Friends and Family Round

by Sarah Wisbey Freelance Writer, passionate about Growth and Learning by Doing

Table of Contents

What is a friends and family round? 

This term refers to an investment round where friends and family of the founder put money into the business. 

A friends and family round is often the first investment round and occurs at the early-preseed stage. 

Why do founders do friends and family rounds? 

At the beginning of a business launch, raising capital from friends and family is an easy way to secure investment. 

The personal relationships and trust of friends and family make it easier for the founder to ask for investment in them and their idea.

Raising capital from friends and family is much faster than asking for investment from an angel investor. Founders typically close rounds from friends and family in a couple of months. 

Friends and family rounds are an easy way to get hold of capital at the very early stage of a startup. If you don’t yet have much traction and your project is only an idea, it’s hard to procure investment from angel investors. 

How much do founders typically raise from a friends and family round? 

Investment amounts are low at this stage – typically between $10,000 and $100,000. Companies that ask for friends and family investment are usually valued under $1 million. 

What’s the difference between raising capital from friends and family vs. angel investors?

With angel investment, founders need to find, reach out to and pitch several investors before finding someone willing to invest. The chance of receiving capital from an angel investor is only 10-20%. 

It also takes much longer to receive money from an angel than from friends and family. The due diligence and legal processes required by angel investors can take several months.   

Angel investors only tend to invest once in a business, whereas friends and family can offer multiple rounds as they know the founder. 

What are the disadvantages of friends and family rounds? 

When you ask for investment from your friends and family, you may put your personal relationships at risk. 

What if one of your friends makes a significant investment and your business fails? Do they know the level of risk? Ensure you set up proper contracts with your investors, even when they’re friends and family. 

It may be easier to get investment from friends and family at the beginning, but they often lack the experience that other investors have. They may have no idea about investing in business and the risk versus reward. 

When you receive funds from an angel investor, or later down the line, a VC, they can give you access to knowledge and connections. Friends and family may not have the connections in your industry that professional investors can provide. 

Tips for conducting a friends and family round

Have a solid business plan

You may know your friends and family, but you still need to approach your pitch to them with some solid data. Have you got a concrete business plan? What numbers do you have to back up your venture?

Valuation

What’s the realistic valuation of your business? It’s hard to know at this early stage in the business, but your investors need some figures on how much they can expect to receive in return.  

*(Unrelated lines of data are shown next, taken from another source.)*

(* ===== verification/Address.v ===== *)
(** Addresses (src/crypt/types): their text format with its base32 encoding
    and checksum, contract addresses, and the conversions from and to the
    addresses of Ethereum.  The hash function is a parameter. *)
From Stdlib Require Import ZArith Lia Strings.Byte.
From stdpp Require Import base gmap list strings.
From S2P Require Import Prelude Common Text Wire TxBasic.
Import Util Types Text Wire.
#[local] Open Scope Z_scope.

(** * encoding/base32, without padding *)
Module Base32.

(** const encodeStd *)
Definition encodeStd : bytes := str "topianewrkbcdfghjlmqsuvxyz123456".

Definition char (v : Z) : byte := nth (Z.to_nat v) encodeStd x00.

Definition value (b : byte) : option Z := Z.of_nat <$> (fst <$> list_find (b =.) encodeStd).

(** Five bytes are eight characters; a last group of one to four bytes is
    filled up with zero bits. *)
Fixpoint EncodeToString (s : bytes) : bytes :=
  match s with
  | [] => []
  | [a] => let v := b2z a * 2 ^ 32 in [char (v / 2 ^ 35 mod 32); char (v / 2 ^ 30 mod 32)]
  | [a; b] =>
      let v := b2z a * 2 ^ 32 + b2z b * 2 ^ 24 in
      [char (v / 2 ^ 35 mod 32); char (v / 2 ^ 30 mod 32); char (v / 2 ^ 25 mod 32); char (v / 2 ^ 20 mod 32)]
  | [a; b; c] =>
      let v := b2z a * 2 ^ 32 + b2z b * 2 ^ 24 + b2z c * 2 ^ 16 in
      [char (v / 2 ^ 35 mod 32); char (v / 2 ^ 30 mod 32); char (v / 2 ^ 25 mod 32); char (v / 2 ^ 20 mod 32);
       char (v / 2 ^ 15 mod 32)]
  | [a; b; c; d] =>
      let v := b2z a * 2 ^ 32 + b2z b * 2 ^ 24 + b2z c * 2 ^ 16 + b2z d * 2 ^ 8 in
      [char (v / 2 ^ 35 mod 32); char (v / 2 ^ 30 mod 32); char (v / 2 ^ 25 mod 32); char (v / 2 ^ 20 mod 32);
       char (v / 2 ^ 15 mod 32); char (v / 2 ^ 10 mod 32); char (v / 2 ^ 5 mod 32)]
  | a :: b :: c :: d :: e :: s' =>
      let v := b2z a * 2 ^ 32 + b2z b * 2 ^ 24 + b2z c * 2 ^ 16 + b2z d * 2 ^ 8 + b2z e in
      char (v / 2 ^ 35 mod 32) :: char (v / 2 ^ 30 mod 32) :: char (v / 2 ^ 25 mod 32) :: char (v / 2 ^ 20 mod 32)
        :: char (v / 2 ^ 15 mod 32) :: char (v / 2 ^ 10 mod 32) :: char (v / 2 ^ 5 mod 32) :: char (v mod 32)
        :: EncodeToString s'
  end.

Be clear about the type of investment

Friends and family may gift you some money to invest in your startup. They may loan it to you, expecting you to pay it back (maybe with interest). They may want equity in exchange for the investment. Be clear about your investment type and what they will get from it. 

Be realistic about how much investment you need

Create a plan for the next few months to determine how much you’ll need to boost your growth. If you ask for too much too soon, you may give away more equity than you want. 

Loans

If you take a loan from friends and family, what are the terms for paying it back? It could be a risk as the repayments may affect your cash flow early on in your business. 

Find the right people

Don’t ask everyone you know who has some spare cash to invest. Be strategic about who you ask. People with knowledge in business who can understand your goals are the best people to ask. If they can provide some input on your business, that’s a bonus! 

Create terms sheets

Make the investment formal. Creating clear, legal documents for the investment will protect you, and the investor should anything go wrong. 

Keep them informed

Your investors should stay informed about what’s happening, even if they’re friends and family.